* [TASK DIRECTIONS] Scan the material below, then work out how many of its lines contain the word "passed"; reply with that number only.
-- Opening Marker --
(** * onos-config, package southbound: gNMI target sessions

    A shallow embedding of [pkg/southbound] (the file that declares
    [createDestination], [GetTarget], [ConnectTarget], the unary and
    streaming operations of [Target], and [NewSubscribeRequest]).

    Conventions of the embedding.
    - Go packages are Rocq modules ([tls], [client], [topodevice], [gpb]);
      the declarations of package [southbound] itself are at top level.
    - A Go [string] is a byte string ([string] of [ascii]).
    - A function returning [(T, error)] returns a sum [T + error].
    - Pointers to [Target] are locations of a heap; the global registry
      [targets] stores locations, so aliasing is visible.
    - Calls on injected collaborators (the client factories, the client
      methods) are recorded in a trace; their results are given by
      oracles that see the trace so far, so two calls need not agree.
    - A run-time panic (method call on a nil interface, nil receiver) is
      an explicit outcome.
    - Mutexes are not modelled: every operation runs alone.  Log lines are
      not modelled either. *)

From Stdlib Require Import ZArith NArith Ascii.
From stdpp Require Import gmap strings list pretty.

Open Scope string_scope.

(** ** Errors *)

(** Go [error] values built by this package: [fmt.Errorf] gives an untyped
    error, [errors.NewInvalid] (onos-lib-go) a typed one. *)
Inductive error : Type :=
  | Errorf (msg : string)
  | NewInvalid (msg : string).

(** [err.Error()] *)
Definition Error (e : error) : string :=
  match e with
  | Errorf msg => msg
  | NewInvalid msg => msg
  end.

(** ** crypto/tls, crypto/x509 and the embedded certificates

    Key material is modelled by its provenance: the value records which
    library call built it and from which PEM source. *)
Module tls.

Inductive PEM : Type :=
  | OnfCaCrt
  | DefaultClientCrt
  | DefaultClientKey
  | FileContents (path : string).

(** [x509.NewCertPool()] followed by [AppendCertsFromPEM] of each source *)
Inductive CertPool : Type :=
  | CertPoolOf (pems : list PEM).

Inductive Certificate : Type :=
  | X509KeyPair (certPEM keyPEM : PEM)
  | LoadX509KeyPair (certFile keyFile : string).

Record Config : Type := mkConfig {
  InsecureSkipVerify : bool;
  RootCAs : option CertPool;
  Certificates : list Certificate
}.

(** [tls.Config{}] *)
Definition zero : Config := mkConfig false None [].

Definition withRootCAs (c : Config) (p : CertPool) : Config :=
  mkConfig (InsecureSkipVerify c) (Some p) (Certificates c).

Definition withCertificates (c : Config) (l : list Certificate) : Config :=
  mkConfig (InsecureSkipVerify c) (RootCAs c) l.

End tls.

(** ** openconfig/gnmi/client: destinations *)
Module client.

Record CredentialsT : Type := mkCredentials {
  Username : string;
  Password : string
}.

Record Destination : Type := mkDestination {
  Addrs : list string;
  Target : string;
  Timeout : Z;
  Credentials : option CredentialsT;
  TLS : option tls.Config
}.

Definition withTLS (d : Destination) (c : option tls.Config) : Destination :=
  mkDestination (Addrs d) (Target d) (Timeout d) (Credentials d) c.

Definition withCredentials (d : Destination) (c : option CredentialsT)
  : Destination :=
  mkDestination (Addrs d) (Target d) (Timeout d) c (TLS d).

End client.

(** ** The device descriptor (topodevice.Device), fields read here *)
Module topodevice.

Record CredentialsT : Type := mkCredentials {
  User : string;
  Password : string
}.

Record TLSConfig : Type := mkTLS {
  CaCert : string;
  Cert : string;
  Key : string;
  Plain : bool;
  Insecure : bool
}.

Record Device : Type := mkDevice {
  ID : string;
  Address : string;
  Target : string;
  Version : string;
  Timeout : option Z;
  Credentials : CredentialsT;
  TLS : TLSConfig
}.

End topodevice.

(** ** devicetype.VersionedID *)

(** [type VersionedID string] *)
Abbreviation VersionedID := string.

(** [devicetype.NewVersionedID]: [fmt.Sprintf("%s:%s", id, version)] *)
Definition NewVersionedID (id version : string) : VersionedID :=
  id ++ ":" ++ version.

(** ** The resolver *)

Definition setCertificate (pathCert pathKey : string) : tls.Certificate :=
  tls.LoadX509KeyPair pathCert pathKey.

Definition getCertPool (CaPath : string) : tls.CertPool :=
  tls.CertPoolOf [tls.FileContents CaPath].

Definition getCertPoolDefault : tls.CertPool :=
  tls.CertPoolOf [tls.OnfCaCrt].

Definition createDestination (device : topodevice.Device)
  : client.Destination * VersionedID :=
  let devTLS := topodevice.TLS device in
  let devCred := topodevice.Credentials device in
  let d :=
    client.mkDestination
      [topodevice.Address device]
      (topodevice.Target device)
      (match topodevice.Timeout device with Some t => t | None => 0%Z end)
      None None in
  let d :=
    if topodevice.Plain devTLS then d
    else
      let cfg :=
        if topodevice.Insecure devTLS
        then tls.mkConfig true None []
        else tls.zero in
      let cfg :=
        if String.eqb (topodevice.CaCert devTLS) ""
        then tls.withRootCAs cfg getCertPoolDefault
        else tls.withRootCAs cfg (getCertPool (topodevice.CaCert devTLS)) in
      if String.eqb (topodevice.Cert devTLS) ""
         && String.eqb (topodevice.Key devTLS) ""
      then
        client.withTLS d
          (Some (tls.withCertificates cfg
                   [tls.X509KeyPair tls.DefaultClientCrt tls.DefaultClientKey]))
      else if negb (String.eqb (topodevice.Cert devTLS) "")
              && negb (String.eqb (topodevice.Key devTLS) "")
      then
        client.withTLS d
          (Some (tls.withCertificates cfg
                   [setCertificate (topodevice.Cert devTLS)
                                   (topodevice.Key devTLS)]))
      else if negb (String.eqb (topodevice.User devCred) "")
              && negb (String.eqb (topodevice.Password devCred) "")
      then
        client.withCredentials (client.withTLS d (Some cfg))
          (Some (client.mkCredentials (topodevice.User devCred)
                                      (topodevice.Password devCred)))
      else
        client.withTLS d (Some (tls.mkConfig true None []))
  in
  (d, NewVersionedID (topodevice.ID device) (topodevice.Version device)).

(** ** openconfig/gnmi/proto/gnmi: the messages built or passed here *)
Module gpb.

Inductive SubscriptionList_Mode : Type :=
  | SubscriptionList_STREAM
  | SubscriptionList_ONCE
  | SubscriptionList_POLL.

Definition SubscriptionList_Mode_String (m : SubscriptionList_Mode) : string :=
  match m with
  | SubscriptionList_STREAM => "STREAM"
  | SubscriptionList_ONCE => "ONCE"
  | SubscriptionList_POLL => "POLL"
  end.

Inductive SubscriptionMode : Type :=
  | SubscriptionMode_TARGET_DEFINED
  | SubscriptionMode_ON_CHANGE
  | SubscriptionMode_SAMPLE.

Definition SubscriptionMode_String (m : SubscriptionMode) : string :=
  match m with
  | SubscriptionMode_TARGET_DEFINED => "TARGET_DEFINED"
  | SubscriptionMode_ON_CHANGE => "ON_CHANGE"
  | SubscriptionMode_SAMPLE => "SAMPLE"
  end.

Record PathElem : Type := mkPathElem {
  Name : string;
  Key : list (string * string)
}.

Record Path : Type := mkPath {
  Element : list string;
  Origin : string;
  Elem : list PathElem;
  Target : string
}.

(** [p.Origin = origin] *)
Definition withOrigin (p : Path) (origin : string) : Path :=
  mkPath (Element p) origin (Elem p) (Target p).

(** Fields this package does not set keep their zero value and are left
    out of the records below. *)
Record Subscription : Type := mkSubscription {
  sub_Path : Path;
  sub_Mode : SubscriptionMode;
  sub_SampleInterval : N;
  sub_HeartbeatInterval : N
}.

Record SubscriptionList : Type := mkSubscriptionList {
  sl_Prefix : Path;
  sl_Subscription : list Subscription;
  sl_Mode : SubscriptionList_Mode;
  sl_UpdatesOnly : bool
}.

(** The [Request] oneof of a SubscribeRequest. *)
Inductive SubscribeRequest : Type :=
  | SubscribeRequest_Subscribe (Subscribe : SubscriptionList)
  | SubscribeRequest_Poll.

(** Capabilities, Get and Set messages are only passed through; each is
    represented by its text form, the one [String()] prints. *)
Record CapabilityRequest : Type :=
  mkCapabilityRequest { CapabilityRequest_String : string }.
Record CapabilityResponse : Type :=
  mkCapabilityResponse { CapabilityResponse_String : string }.
Record GetRequest : Type := mkGetRequest { GetRequest_String : string }.
Record GetResponse : Type := mkGetResponse { GetResponse_String : string }.
Record SetRequest : Type := mkSetRequest { SetRequest_String : string }.
Record SetResponse : Type := mkSetResponse { SetResponse_String : string }.

End gpb.

(** ** Handles *)

(** A [context.Context]; [None] is the nil context. *)
Abbreviation Context := (option nat).
(** A [client.ProtoHandler]; [None] is the nil function. *)
Abbreviation ProtoHandler := (option nat).
(** A non-nil [GnmiClient] interface value. *)
Abbreviation GnmiClient := nat.
(** A client returned by [GnmiBaseClientFactory]. *)
Abbreviation BaseClient := nat.
(** The address of a [Target]. *)
Abbreviation loc := positive.

(** [client.Query]: the fields [Subscribe] sets, and of those [NewQuery]
    fills, the request it was built from and its updates-only flag. *)
Record Query : Type := mkQuery {
  Q_Addrs : list string;
  Q_Target : string;
  Q_Timeout : Z;
  Q_Credentials : option client.CredentialsT;
  Q_TLS : option tls.Config;
  Q_ProtoHandler : ProtoHandler;
  Q_UpdatesOnly : bool;
  Q_SubReq : option gpb.SubscribeRequest
}.

(** ** Package state *)

(** [SubscribeOptions], declared in another file of the package: the
    fields [NewSubscribeRequest] reads; the intervals are [uint64]. *)
Record SubscribeOptions : Type := mkSubscribeOptions {
  UpdatesOnly : bool;
  Prefix : string;
  Mode : string;
  StreamMode : string;
  SampleInterval : N;
  HeartbeatInterval : N;
  Paths : list (list string);
  Origin : string
}.

(** [Target], declared in another file of the package: the fields this
    file reads and writes ([dest], [clt], [ctx]; the mutex [mu] is left
    out).  [clt = None] is the nil interface. *)
Record Target : Type := mkTarget {
  dest : client.Destination;
  clt : option GnmiClient;
  ctx : Context
}.

(** [Target{}] *)
Definition zeroTarget : Target :=
  mkTarget (client.mkDestination [] "" 0%Z None None) None None.

(** Calls that leave the package. *)
Inductive Event : Type :=
  | CallGnmiClientFactory (c : Context) (d : client.Destination)
  | CallGnmiBaseClientFactory
  | CallClose (c : GnmiClient)
  | CallCapabilities (c : GnmiClient) (cx : Context) (r : gpb.CapabilityRequest)
  | CallGet (c : GnmiClient) (cx : Context) (r : gpb.GetRequest)
  | CallSet (c : GnmiClient) (cx : Context) (r : gpb.SetRequest)
  | CallBaseSubscribe (b : BaseClient) (cx : Context) (q : Query)
                      (clientType : string).

(** The client an event is a call on, if any. *)
Definition onClient (e : Event) : option GnmiClient :=
  match e with
  | CallClose c | CallCapabilities c _ _ | CallGet c _ _ | CallSet c _ _ =>
      Some c
  | _ => None
  end.

(** The heap of targets, the global [targets] map and the calls so far. *)
Record World : Type := mkWorld {
  heap : gmap loc Target;
  targets : gmap string loc;
  trace : list Event
}.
-- Closing Marker --
* [OUTPUT BELOW] 2